Biography

Sarah Amos was born in London, England and grew up in the countryside in Wales. On moving to Vancouver when in her teens, she fell in with the artists who had just founded The Western Front. In particular she studied drawing with Eric Metcalfe and was associated with Michael Morris and Robert Young. In her alter ego as Countess Bonavitch she participated in performance art activities there. While in Vancouver, she also received a B.A. degree from the University of British Columbia.

Amos’s life changed in 1981 when she flew to Bangkok to join her future husband, artist Robert Amos. Together they travelled in Thailand and in Japan, painting and drawing and participating in art activities. Sarah joined Art House of Kobe, Japan at their opening performance at Portopia, the new man-made island port of Osaka. After further travel they were married in Britain later that year.  Since then Sarah and Robert Amos have devoted themselves to art and writing. 
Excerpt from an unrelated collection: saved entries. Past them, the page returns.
(* ===== verification/Glog.v ===== *)
(** * Verbosity by call site

    [log/handler_glog.go]: a handler with a ceiling, with rules that raise it for the
    files whose path matches a pattern, and with a place where it adds a stack dump.
    What a rule says about a call site is kept in a cache.  Its lock is left out. *)

From Stdlib Require Import Strings.Byte ZifyNat.
From stdpp Require Import base strings numbers gmap list.
From S2P Require Import Prelude Float64 Platform Concrete Text Net Runes LogNumbers LogText Log.

(** ** [regexp]

    The expressions that [Vmodule] builds, on bytes: their classes are all bytes but
    one ASCII byte, so that a rune is never cut. *)

Inductive regexp :=
| RVoid
| REps
| RLit (c : byte)
| RNot (c : byte)
| RCat (a b : regexp)
| RAlt (a b : regexp)
| RStar (a : regexp).

Fixpoint nullable (e : regexp) : bool :=
  match e with
  | RVoid | RLit _ | RNot _ => false
  | REps | RStar _ => true
  | RCat a b => nullable a && nullable b
  | RAlt a b => nullable a || nullable b
  end.

(** What is left of an expression after a byte. *)
Fixpoint derive (x : byte) (e : regexp) : regexp :=
  match e with
  | RVoid | REps => RVoid
  | RLit c => if bool_decide (x = c) then REps else RVoid
  | RNot c => if bool_decide (x = c) then RVoid else REps
  | RCat a b => if nullable a then RAlt (RCat (derive x a) b) (derive x b) else RCat (derive x a) b
  | RAlt a b => RAlt (derive x a) (derive x b)
  | RStar a => RCat (derive x a) (RStar a)
  end.
Fixpoint whole_match (e : regexp) (s : bytes) : bool :=
  match s with [] => nullable e | x :: s' => whole_match (derive x e) s' end.

(** The match can begin anywhere; the expressions end at the end of the text. *)
Fixpoint MatchString (e : regexp) (s : bytes) : bool :=
  whole_match e s || match s with [] => false | _ :: s' => MatchString e s' end.

Definition RText (s : bytes) : regexp := foldr (λ c e, RCat (RLit c) e) REps s.
Definition RPlus (a : regexp) : regexp := RCat a (RStar a).
Definition ROpt (a : regexp) : regexp := RAlt a REps.
Definition newline : byte := x0a.
Definition slash : byte := "/"%byte.

(** ** Rules *)

(** An expression for a component of a path: for a star nothing or a slash and
    anything, else a slash and the component, quoted. *)
Definition component_regexp (comp : bytes) : regexp :=
  if bool_decide (comp = str "*") then ROpt (RCat (RLit slash) (RStar (RNot newline)))
  else if bool_decide (comp = []) then REps
  else RText (slash :: comp).

Definition matcher (pattern : bytes) : regexp :=
  RCat (RStar (RNot newline))
    (RCat (foldr (λ comp e, RCat (component_regexp comp) e) REps (Split slash pattern))
       (if HasSuffix pattern (str ".go") then REps
        else RCat (RLit slash) (RCat (RPlus (RNot slash)) (RText (str ".go"))))).

(** A text that does not compile leaves a nil pointer, since the error is dropped. *)
Definition compiled (pattern : bytes) : option regexp := if ValidString pattern then Some (matcher pattern) else None.

Abbreviation rule := (option regexp * Lvl)%type.
Definition errVmoduleSyntax : goerror := EMsg "expect comma-separated list of filename=N".
Definition errTraceSyntax : goerror := EMsg "expect file.go:234".

(** One rule of the argument: none when it is empty or does not raise anything. *)
Definition parse_rule (text : bytes) : outcome (list rule) :=
  if bool_decide (text = []) then Ret []
  else match Split "="%byte text with
       | [pattern; level] =>
           let pattern := TrimSpace pattern in
           let level := TrimSpace level in
           if bool_decide (pattern = []) || bool_decide (level = []) then Err errVmoduleSyntax
           else match Atoi level with
                | Ret level => if (level <=? 0)%Z then Ret [] else Ret [(compiled pattern, level)]
                | Err _ => Err errVmoduleSyntax
                | Panic p => Panic p
                | OutOfFuel => OutOfFuel
                end
       | _ => Err errVmoduleSyntax
       end.
Definition parse_rules (ruleset : bytes) : outcome (list rule) :=
  rules ← mmap parse_rule (Split ","%byte ruleset); Ret (concat rules).

(** ** The handler *)

Record GlogHandler := mkGlog {
  g_origin : Handler;
  g_level : Z;
  g_override : Z;
  g_backtrace : Z;
  g_patterns : list rule;
  g_siteCache : gmap Z Lvl;
  g_location : bytes
}.

Definition uint32_wrap (z : Z) : Z := (z `mod` 2 ^ 32)%Z.

Definition NewGlogHandler (h : Handler) : GlogHandler := mkGlog h 0 0 0 [] ∅ [].
Definition glog_SetHandler (nh : Handler) (h : GlogHandler) : GlogHandler :=
  mkGlog nh (g_level h) (g_override h) (g_backtrace h) (g_patterns h) (g_siteCache h) (g_location h).
Definition Verbosity (level : Lvl) (h : GlogHandler) : GlogHandler :=
  mkGlog (g_origin h) (uint32_wrap level) (g_override h) (g_backtrace h) (g_patterns h) (g_siteCache h) (g_location h).

Definition Vmodule (ruleset : bytes) (h : GlogHandler) : outcome unit * GlogHandler :=
  match parse_rules ruleset with
  | Ret filter => (Ret tt, mkGlog (g_origin h) (g_level h) (uint32_wrap (Z.of_nat (length filter))) (g_backtrace h) filter ∅ (g_location h))
  | Err e => (Err e, h)
  | Panic p => (Panic p, h)
  | OutOfFuel => (OutOfFuel, h)
  end.

Definition BacktraceAt (location : bytes) (h : GlogHandler) : outcome unit * GlogHandler :=
  match Split ":"%byte location with
  | [file; line] =>
      let file := TrimSpace file in
      let line := TrimSpace line in
      if bool_decide (file = []) || bool_decide (line = []) then (Err errTraceSyntax, h)
      else if negb (HasSuffix file (str ".go")) then (Err errTraceSyntax, h)
      else match Atoi line with
           | Err _ => (Err errTraceSyntax, h)
           | _ => (Ret tt, mkGlog (g_origin h) (g_level h) (g_override h) (uint32_wrap (Z.of_nat (length location)))
                             (g_patterns h) (g_siteCache h) location)
           end
  | _ => (Err errTraceSyntax, h)
  end.

Definition set_siteCache (c : gmap Z Lvl) (h : GlogHandler) : GlogHandler :=
  mkGlog (g_origin h) (g_level h) (g_override h) (g_backtrace h) (g_patterns h) c (g_location h).

Definition call_path (c : Call) : bytes := c_verb c (str "%+s").

(** The level of the first rule that matches. *)
Fixpoint first_match (patterns : list rule) (path : bytes) : outcome (option Lvl) :=
  match patterns with
  | [] => Ret None
  | (pattern, level) :: patterns' =>
      e ← deref pattern;
      if MatchString e path then Ret (Some level) else first_match patterns' path
  end.

Section Glog.
(** What [runtime.Stack] writes. *)
Context (stack : bytes).

Definition at_backtrace (h : GlogHandler) (r : Rec) : Rec :=
  if (0 <? g_backtrace h)%Z && bool_decide (g_location h = c_String (r_Call r)) then
    mkRec (r_Time r) LvlInfo (r_Msg r ++ [newline; newline] ++ stack) (r_Ctx r) (r_Call r) (r_KeyNames r)
  else r.

(** The level for a call site, from the cache or from the rules. *)
Definition site_level (h : GlogHandler) (c : Call) : outcome Lvl * GlogHandler :=
  match g_siteCache h !! c_PC c with
  | Some lvl => (Ret lvl, h)
  | None =>
      match first_match (g_patterns h) (call_path c) with
      | Ret l => let lvl := default 0%Z l in (Ret lvl, set_siteCache (<[c_PC c := lvl]> (g_siteCache h)) h)
      | Err e => (Err e, h)
      | Panic p => (Panic p, h)
      | OutOfFuel => (OutOfFuel, h)
      end
  end.

Definition glog_Log (h : GlogHandler) (s : Rec * World) : outcome unit * GlogHandler * (Rec * World) :=
  let r := at_backtrace h s.1 in
  if (uint32_wrap (r_Lvl r) <=? g_level h)%Z then let '(res, s') := g_origin h (r, s.2) in (res, h, s')
  else if (g_override h =? 0)%Z then (Ret tt, h, (r, s.2))
  else
    match site_level h (r_Call r) with
    | (Ret lvl, h') =>
        if (r_Lvl r <=? lvl)%Z then let '(res, s') := g_origin h (r, s.2) in (res, h', s') else (Ret tt, h', (r, s.2))
    | (Err e, h') => (Err e, h', (r, s.2))
    | (Panic p, h') => (Panic p, h', (r, s.2))
    | (OutOfFuel, h') => (OutOfFuel, h', (r, s.2))
    end.
End Glog.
During the 1980’s Amos exhibited her paintings at Stones Gallery, North Park Gallery, the Stephen Lowe Gallery, and Fran Willis Gallery in Victoria, Sandstone Studios on Gabriola Island and many others. She was seen in the Women Wise Festival at Queenswood House, for which she designed the logo. There were many others exhibits including the Moss Street Paint-In and the Sooke Fine Arts exhibition as well as solo exhibitions of her paintings at Emily Carr House (2008) and at the gallery at Cedar Hill Recreation Centre (2007).  Besides painting, in 2001 Amos originated and developed the Fairfield Artists Studio Tour, and five years later passed the direction of the tour to the Fairfield Community Association. In 2006 she once again took up her role as performance artist, hosting a tea party which was videotaped for the World Tea Party, Bryan Mulvihill’s project at the Art Gallery of Greater Victoria. In 2009 Fairfield streets were hung with banners of her winning design.
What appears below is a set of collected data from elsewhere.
(** Modelled from the spec: the Mistake record (section 3).  The backend
    schema is not in the tree. *)
Record Mistake := mkMistake {
  m_sector : Z;
  m_type : MistakeType;
  severity : Severity;
  description : string;
  time_lost : Q
}.

(** Modelled from the spec: the error taxonomy (section 7); an invalid
    parameter names its field.  The backend's exceptions are not in the
    tree. *)
Inductive AnalysisError :=
| LapNotFound
| EmptyLapData
| MissingLapTime
| InvalidParameter (field : string).

Inductive result (A : Type) : Type :=
| Done (a : A)
| Failed (e : AnalysisError).
Arguments Done {A} a.
Arguments Failed {A} e.

Definition rbind {A B} (m : result A) (k : A -> result B) : result B :=
  match m with
  | Done a => k a
  | Failed e => Failed e
  end.

(** [Qle_bool] and a strict companion, for the threshold tests. *)
Definition Qlt_bool (a b : Q) : bool := negb (Qle_bool b a).

(** Modelled from the spec: the clamp that closes the Performance Scorer
    (section 4.4); the scorer's code is not in the tree. *)
Definition clamp (lo hi x : Q) : Q :=
  if Qlt_bool x lo then lo else if Qlt_bool hi x then hi else x.

(** **** Performance Scorer *)

(** Modelled from the spec: the severity-weighted penalty added to the flat
    5 points of a mistake (section 4.4: low=+1, medium=+3, high=+6); the
    scorer's code is not in the tree. *)
Definition severity_penalty (s : Severity) : Q :=
  match s with
  | low => 1
  | medium => 3
  | high => 6
  end.

(** Modelled from the spec: [base = 100 - (|delta| / predicted_lap_time x
    100) x 20] (section 4.4); the scorer's code is not in the tree. *)
Definition base_score (actual predicted : Q) : Q :=
  100 - (Qabs (actual - predicted) / predicted * 100) * 20.

(** Modelled from the spec: one mistake costs the flat 5 points plus its
    severity penalty (section 4.4); the scorer's code is not in the tree. *)
Definition penalise (score : Q) (m : Mistake) : Q :=
  score - 5 - severity_penalty (severity m).

(** Modelled from the spec: the Performance Scorer (section 4.4): the base
    score, less the penalty of every mistake in turn, clamped to [0, 100];
    its code is not in the tree. *)
Definition performance_score (actual predicted : Q) (mistakes : list Mistake) : Q :=
  clamp 0 100 (fold_left penalise mistakes (base_score actual predicted)).

(** The penalties in closed form: the sum over the mistakes of
    (5 + severity bonus). *)
Definition total_penalty (mistakes : list Mistake) : Q :=
  foldr (fun m acc => (5 + severity_penalty (severity m)) + acc) 0 mistakes.

(** **** Lap Time Predictor: validation *)

(** Modelled from the spec: the tire compound enumeration (section 3) and
    its reading from the sample's string field.  The backend schema is not
    in the tree. *)
Inductive Compound := Soft | Medium | Hard.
Sarah’s Tea Time, a 64-page full colour book, was published by TouchWood Editions of Victoria in 2008. Launched with a show of her original paintings for the book at Emily Carr House, this is a collection of her recipes and pictures of afternoon tea.  Allison Vail of the Ladysmith Chronicle called it “deliciously old fashioned – a cuter book I’ve rarely seen.”

The year 2010 was highly productive for Amos. With producer and director Michael Ostroff, Sarah created a number of copies of Emily Carr's paintings on camera and was seen as "the hand of Emily Carr" in the full-length feature film Winds of Heaven, distributed by the National Film Board. Her painting Roadside Poppies was used by Rogers Chocolates on tins both large and small and became a best-seller for them. Subsequently she was a featured performer, painting in the Crystal Ballroom at the Empress Hotel during Roger's 125 anniversary event. A solo showing of her paintings was presented for six months in the public areas of the Victoria International Airport. Her book, Sarah's Tea Time, was featured in the Victoria Tea Festival in the Crystal Gardens.  She was also instrumental in planning the Art Jam festival, a three-week exchange with nine Japanese artists in Victoria and Ladysmith.
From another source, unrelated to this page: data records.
Lemma key2_ltb_strict_total : strict_total key2_ltb.
Proof.
  unfold key2_ltb. apply tuple_ltb_strict_total.
  - exact Nat.eqb_eq.
  - exact nat_ltb_strict_total.
  - apply tuple_ltb_strict_total.
    + exact String.eqb_eq.
    + exact string_ltb_strict_total.
    + apply list_ltb_strict_total; [exact String.eqb_eq | exact string_ltb_strict_total].
Qed.

Lemma order_rule2_ltb_asym (x y : Literal) :
  order_rule2_ltb x y = true -> order_rule2_ltb y x = false.
Proof. unfold order_rule2_ltb. apply strict_total_asym, key2_ltb_strict_total. Qed.

Lemma order_rule2_nlt_trans (x y z : Literal) :
  order_rule2_ltb y x = false -> order_rule2_ltb z y = false -> order_rule2_ltb z x = false.
Proof. unfold order_rule2_ltb. apply strict_total_nlt_trans, key2_ltb_strict_total. Qed.

Lemma list_sum_perm (l1 l2 : list nat) : Permutation l1 l2 -> list_sum l1 = list_sum l2.
Proof. induction 1; simpl; lia. Qed.

(* ------------------------------------------------------------------ *)
(** ** [order_prog] and [calc_prog_size] *)

(** [order_prog] only rearranges the rules of a program: the result is a
    permutation of the input, so the program size [calc_prog_size] is
    unchanged. *)
Theorem order_prog_rearranges (prog : list Rule) :
  Permutation (order_prog prog) prog /\
  calc_prog_size (order_prog prog) = calc_prog_size prog.
Proof.
  pose proof (sort_by_perm prog_key_ltb prog) as Hp. split; [exact Hp|].
  unfold calc_prog_size. apply list_sum_perm, Permutation_map, Hp.
Qed.

(** [order_prog] is stable: rules with the same recursion flag and the same
    body length appear in the output in the same relative order as in the
    input. *)
Theorem order_prog_stable (prog : list Rule) (r : Rule) :
  filter (fun r' => Bool.eqb (rule_is_recursive r') (rule_is_recursive r)
                    && Nat.eqb (List.length (snd r')) (List.length (snd r)))
    (order_prog prog)
  = filter (fun r' => Bool.eqb (rule_is_recursive r') (rule_is_recursive r)
                      && Nat.eqb (List.length (snd r')) (List.length (snd r)))
      prog.
Proof.
  apply (sort_by_stable Rule prog_key_ltb prog_key_ltb_asym prog_key_nlt_trans).
  intros x y Hx Hy. apply andb_true_iff in Hx as [Bx Nx], Hy as [By Ny].
  apply Bool.eqb_prop in Bx, By. apply Nat.eqb_eq in Nx, Ny.
  unfold prog_key_ltb, tuple_ltb, prog_key. simpl.
  rewrite Bx, By, Nx, Ny, Nat.ltb_irrefl.
  destruct (rule_is_recursive r); reflexivity.
Qed.

(** Ordering an ordered program changes nothing. *)
Theorem order_prog_idempotent (prog : list Rule) :
  order_prog (order_prog prog) = order_prog prog.
Proof.
  apply (sort_by_idempotent Rule prog_key_ltb prog_key_ltb_asym prog_key_nlt_trans).
Qed.

(* ------------------------------------------------------------------ *)
(** ** [order_rule2] *)

(** [order_rule2] keeps the head and returns a permutation of the body. *)
Theorem order_rule2_head_perm (rule : Rule) :
  fst (order_rule2 rule) = fst rule /\ Permutation (snd (order_rule2 rule)) (snd rule).
Proof.
  destruct rule as [head body]. simpl. split; [reflexivity | apply sort_by_perm].
Qed.

(** In the body returned by [order_rule2], a literal never has more
    arguments than a literal after it, and among literals with as many
    arguments the predicate names do not decrease. *)
Theorem order_rule2_sorted (rule : Rule) (l1 : list Literal) (a : Literal)
  (l2 : list Literal) (b : Literal) (l3 : list Literal) :
  snd (order_rule2 rule) = l1 ++ a :: l2 ++ b :: l3 ->
  List.length (arguments a) <= List.length (arguments b) /\
  (List.length (arguments a) = List.length (arguments b) ->
   String.leb (predicate a) (predicate b) = true).
Proof.
  destruct rule as [head body]. simpl. intros H.
  pose proof (sort_by_sorted Literal order_rule2_ltb order_rule2_ltb_asym
                order_rule2_nlt_trans body) as Hs.
  rewrite H in Hs. apply StronglySorted_pair in Hs.
  unfold order_rule2_ltb, key2_ltb, tuple_ltb, order_rule2_key in Hs. simpl in Hs.
  apply orb_false_iff in Hs as [Hl Hr]. apply Nat.ltb_ge in Hl. split; [exact Hl|].
  intros Heq. rewrite Heq, Nat.eqb_refl in Hr. simpl in Hr.
  apply orb_false_iff in Hr as [Hp _].
  unfold String.leb. unfold String.ltb in Hp. rewrite String.compare_antisym.
  destruct (String.compare (predicate b) (predicate a)); simpl; congruence.
Qed.

Lemma order_rule2_sorted_witness :
  snd (order_rule2 (Some p_in_A, [p_in_A_out_B; r_out_A; q_in_A]))
    = [] ++ q_in_A :: [r_out_A] ++ p_in_A_out_B :: [] /\
  List.length (arguments q_in_A) <= List.length (arguments p_in_A_out_B) /\
  (List.length (arguments q_in_A) = List.length (arguments p_in_A_out_B) ->
   String.leb (predicate q_in_A) (predicate p_in_A_out_B) = true).
Proof.
  split; [reflexivity|].
  apply (order_rule2_sorted (Some p_in_A, [p_in_A_out_B; r_out_A; q_in_A])
           [] q_in_A [r_out_A] p_in_A_out_B []).
  reflexivity.
Defined.

(** When no two body literals have the same predicate and arguments,
    [order_rule2] gives the same rule for every ordering of the body. *)
Theorem order_rule2_canonical (head : option Literal) (body1 body2 : list Literal) :
  NoDup (map sig_of body1) -> Permutation body1 body2 ->
  order_rule2 (head, body1) = order_rule2 (head, body2).
Proof.
  intros Hn Hp. simpl. f_equal.
  apply (sorted_perm_unique order_rule2_ltb Literal_eq_dec).
  - intros x y Hx Hy Hne.
    apply (Permutation_in _ (sort_by_perm _ _)) in Hx, Hy.
    destruct key2_ltb_strict_total as [_ [_ Htri]].
    destruct (Htri (order_rule2_key x) (order_rule2_key y)) as [E|E]; [|exact E].
    exfalso. apply Hne. apply (NoDup_map_inj sig_of body1); try assumption.
    unfold order_rule2_key in E. unfold sig_of. congruence.
  - apply sort_by_sorted; [exact order_rule2_ltb_asym | exact order_rule2_nlt_trans].
  - apply sort_by_sorted; [exact order_rule2_ltb_asym | exact order_rule2_nlt_trans].
  - rewrite (sort_by_perm _ body1), (sort_by_perm _ body2). exact Hp.
Qed.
In 2011, in addition to her ongoing participation in the Fairfield Artists Studio Tour and her contribution of illustrations for the cover of the Moss Rock Gazette, Sarah Amos participated in the Humboldt Valley Art Festival. For eight months of 2012-2013 her paintings graced the Gold Room, the special private lounge of the Fairmont Empress Hotel. Throughout this time she also continued her activities with the Art Gallery of Greater Victoria's Art Sales and Rental program, which she has been a part of since 1982.

Later in 2011,  Amos took a leave of absence from her public career to design and supervise the construction of a her new home. This is the second house she has seen to completion in twenty years and it provides splendid studio and exhibit space for herself and her husband, artist Robert Amos (www.robertamos.com). While this project was underway Amos lived for a year in an apartment where the spectacular views were an inspiration for a new series of landscapes. 

With a healthy respect for tradition, Amos’s work is based on careful draughtsmanship and meticulous brushwork.  Her paintings blossom with a joyful love of colour.  Her images were in the past predominantly drawn from close to home, including subjects from her garden, the food she loves to cook and the meaningful objects in her home.  More recently,  her focus has become the elements of the landscape - fields of flowers, fields in Saanich, glacial lakes, eroded hillsides and alpine meadows and landscapes featuring the skies above Oak Bay. At the moment she is completing a large view of Moraine Lake in the Rockies.